Allogeneic haematopoietic stem cell transplantation for myelofibrosis: prognostic indicators and the role of JAK2V617F measurable-residual disease monitoring by droplet-digital polymerase chain reaction

Relapse after allogeneic haematopoietic stem cell transplantation (HSCT) is one of the key determinants of outcome in myelofibrosis (MF) and remains an important unmet need. In this retrospective single-centre study, we evaluated 35 consecutive patients with MF receiving allogeneic HSCT. At 30 days post-HSCT, full donor chimerism was achieved in 31 patients (88.6%). The median time to neutrophil engraftment was 16.8 (10–42) days and the median time to platelet engraftment was 26 (12–245) days. Four patients (11.4%) experienced primary graft failure. With a median duration of follow-up of 33 (1–223) months, with the 5-year overall survival (OS) and progression-free survival (PFS) were 51.6% and 46.3%, respectively.

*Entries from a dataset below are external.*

(** * Real-Time Multi-Agent Governance: the event-stream pipeline

    A shallow embedding of the services under [services/]:
    - [agent_runtime/agents.py], [agent_runtime/agent_manager.py]
    - [governance/governance_engine.py]
    - [execution/execution_engine.py]
    - [market_feed/replay_player.py]
    - [api/main.py] (the [ConnectionManager])

    Every service is a Python coroutine that talks to Redis streams.  The
    embedding threads an explicit [world] (the sequence of side effects
    performed so far, a supply of uuids and a clock) through a small
    state-and-exception monad [prog].  Redis is taken to be reachable: an
    [xadd] or [xread] never raises here, the exceptions that are modelled
    are the ones the Python code of the services itself can raise. *)

From Stdlib Require Import QArith Qround Sorted.
From stdpp Require Import base strings pretty list gmap.

(** ** JSON documents and the Python operations applied to them *)

(** What [json.loads] returns.  Numbers are rationals: every finite Python
    [int] and [float] is one, and the services only compare numbers with
    zero, truncate them or copy them. *)
#[local] Unset Elimination Schemes.
Inductive json : Type :=
| JNull
| JBool (b : bool)
| JNum (q : Q)
| JStr (s : string)
| JArr (items : list json)
| JObj (members : list (string * json)).
#[local] Set Elimination Schemes.

(** The bytes stored under a stream field or written to a file, seen
    through [json.loads]: either text that does not parse, or the encoding
    of a document ([json.loads (json.dumps d) = d]). *)
Inductive raw : Type :=
| Garbled (text : string)
| Encoded (doc : json).

Inductive exn : Type :=
| AttributeError
| KeyError (key : string)
| TypeError
| JSONDecodeError
| ZeroDivisionError
| RuntimeError
| DataError.

Inductive outcome (A : Type) : Type :=
| Done (a : A)
| Raised (e : exn).
Arguments Done {A} a.
Arguments Raised {A} e.

Definition json_dumps (d : json) : raw := Encoded d.

Definition json_loads (r : raw) : outcome json :=
  match r with
  | Encoded d => Done d
  | Garbled _ => Raised JSONDecodeError
  end.

(** Lookup in the members of an object, or in the fields of a stream
    entry (both are Python dicts; a dict has each key once). *)
Fixpoint assoc {V : Type} (k : string) (l : list (string * V)) : option V :=
  match l with
  | [] => None
  | (k', v) :: l' => if String.eqb k k' then Some v else assoc k l'
  end.

(** [d.get(k)]: only a dict has the method. *)
Definition py_get (d : json) (k : string) : outcome json :=
  match d with
  | JObj ms => Done (default JNull (assoc k ms))
  | _ => Raised AttributeError
  end.

(** [d[k]] with a string key. *)
Definition py_item (d : json) (k : string) : outcome json :=
  match d with
  | JObj ms =>
      match assoc k ms with
      | Some v => Done v
      | None => Raised (KeyError k)
      end
  | _ => Raised TypeError
  end.

(** Truth value of a Python object. *)
Definition py_truthy (v : json) : bool :=
  match v with
  | JNull => false
  | JBool b => b
  | JNum q => negb (Qnum q =? 0)%Z
  | JStr s => negb (String.eqb s EmptyString)
  | JArr l => match l with [] => false | _ => true end
  | JObj l => match l with [] => false | _ => true end
  end.

(** [v < 0]: defined on numbers (and on [bool], a subclass of [int]). *)
Definition py_lt_zero (v : json) : outcome bool :=
  match v with
  | JNum q => Done (Qnum q <? 0)%Z
  | JBool _ => Done false
  | _ => Raised TypeError
  end.

(** [v == s] for a string literal [s]. *)
Definition py_eq_str (v : json) (s : string) : bool :=
  match v with
  | JStr s' => String.eqb s' s
  | _ => false
  end.

(** [int(x)] on a number: truncation towards zero. *)
Definition py_int (x : Q) : Z :=
  if (Qnum x <? 0)%Z then Qceiling x else Qfloor x.

(** ** The world: Redis streams, the log file, uuids and the clock *)

Definition fields : Type := list (string * raw).
Definition entry : Type := (nat * fields)%type.

Inductive effect : Type :=
| XAdd (stream : string) (id : nat) (fs : fields)
| FileAppend (path : string) (line : raw)
| Log (level : string) (msg : string).

Record world : Type := World {
  trace : list effect;          (* oldest first *)
  uuid_pool : nat -> string;    (* what the n-th [uuid.uuid4()] returns *)
  uuid_drawn : nat;
  now_ms : Z;                   (* [int(time.time() * 1000)] *)
  race_pool : nat -> nat;       (* how the n-th race between tasks ends *)
  race_drawn : nat
}.

Definition with_trace (w : world) (t : list effect) : world :=
  World t (uuid_pool w) (uuid_drawn w) (now_ms w) (race_pool w)
        (race_drawn w).

(** The entries of one stream, oldest first ([XRANGE name - +]). *)
Fixpoint xrange (name : string) (t : list effect) : list entry :=
  match t with
  | [] => []
  | XAdd s i fs :: t' =>
      if String.eqb s name then (i, fs) :: xrange name t' else xrange name t'
  | _ :: t' => xrange name t'
  end.

(** The id of the newest entry of a stream; 0 when it is empty. *)
Definition top_id (name : string) (t : list effect) : nat :=
  match last (xrange name t) with
  | Some (i, _) => i
  | None => 0
  end.

(** The cursor a consumer keeps in [last_id]: ["$"] or an entry id. *)
Inductive cursor : Type :=
| Tail
| At (id : nat).

(** The position a cursor denotes when [xread] is called. *)
Definition resolve (name : string) (c : cursor) (t : list effect) : nat :=
  match c with
  | Tail => top_id name t
  | At i => i
  end.

(** [xread(streams={name: pos}, count=n)]: the first [n] entries after
    [pos]. *)
Definition xread (name : string) (pos : nat) (n : nat) (t : list effect)
  : list entry :=
  take n (filter (fun e : entry => pos < e.1) (xrange name t)).

(** ** Programs *)

Definition prog (A : Type) : Type := world -> outcome A * world.

Definition ret {A : Type} (a : A) : prog A := fun w => (Done a, w).

Definition bind {A B : Type} (m : prog A) (k : A -> prog B) : prog B :=
  fun w =>
    match m w with
    | (Done a, w') => k a w'
    | (Raised e, w') => (Raised e, w')
    end.

Definition lift {A : Type} (o : outcome A) : prog A := fun w => (o, w).

Declare Scope prog_scope.
Delimit Scope prog_scope with prog.
Notation "x <- m ;; k" := (bind m (fun x => k))
  (at level 100, m at next level, right associativity) : prog_scope.
Notation "m ;; k" := (bind m (fun _ => k))
  (at level 100, right associativity) : prog_scope.
Open Scope prog_scope.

Relapse after HSCT ( P < 0.001), leucocyte count ≥ 18 × 10 9 /L at HSCT ( P = 0.003) and accelerated/blast phase disease at HSCT ( P < 0.001) were significantly associated with worse OS. Age at HSCT ≥ 54 years ( P = 0.01), mutated ETV6 ( P = 0.03), leucocyte count ≥ 18 × 10 9 /L ( P = 0.02), accelerated/blast phase MF ( P = 0.001), and grade 2–3 bone marrow reticulin fibrosis at 12 months post-HSCT ( P = 0.002) were significantly associated with worse PFS. JAK2 V617F MRD ≥ 0.047 [sensitivity 85.7%; positive predictive value (PPV) 100%; AUC 0.984; P = 0.001] at 6 months and JAK2 V617F MRD ≥ 0.009 (sensitivity 100%; PPV 100%; AUC 1.0; P = 0.001) at 12 months were highly predictive of post-HSCT relapse. Inferior OS and PFS were significantly associated with detectable JAK2 V617F MRD at 12 months ( P = 0.003 and P = 0.0001, respectively).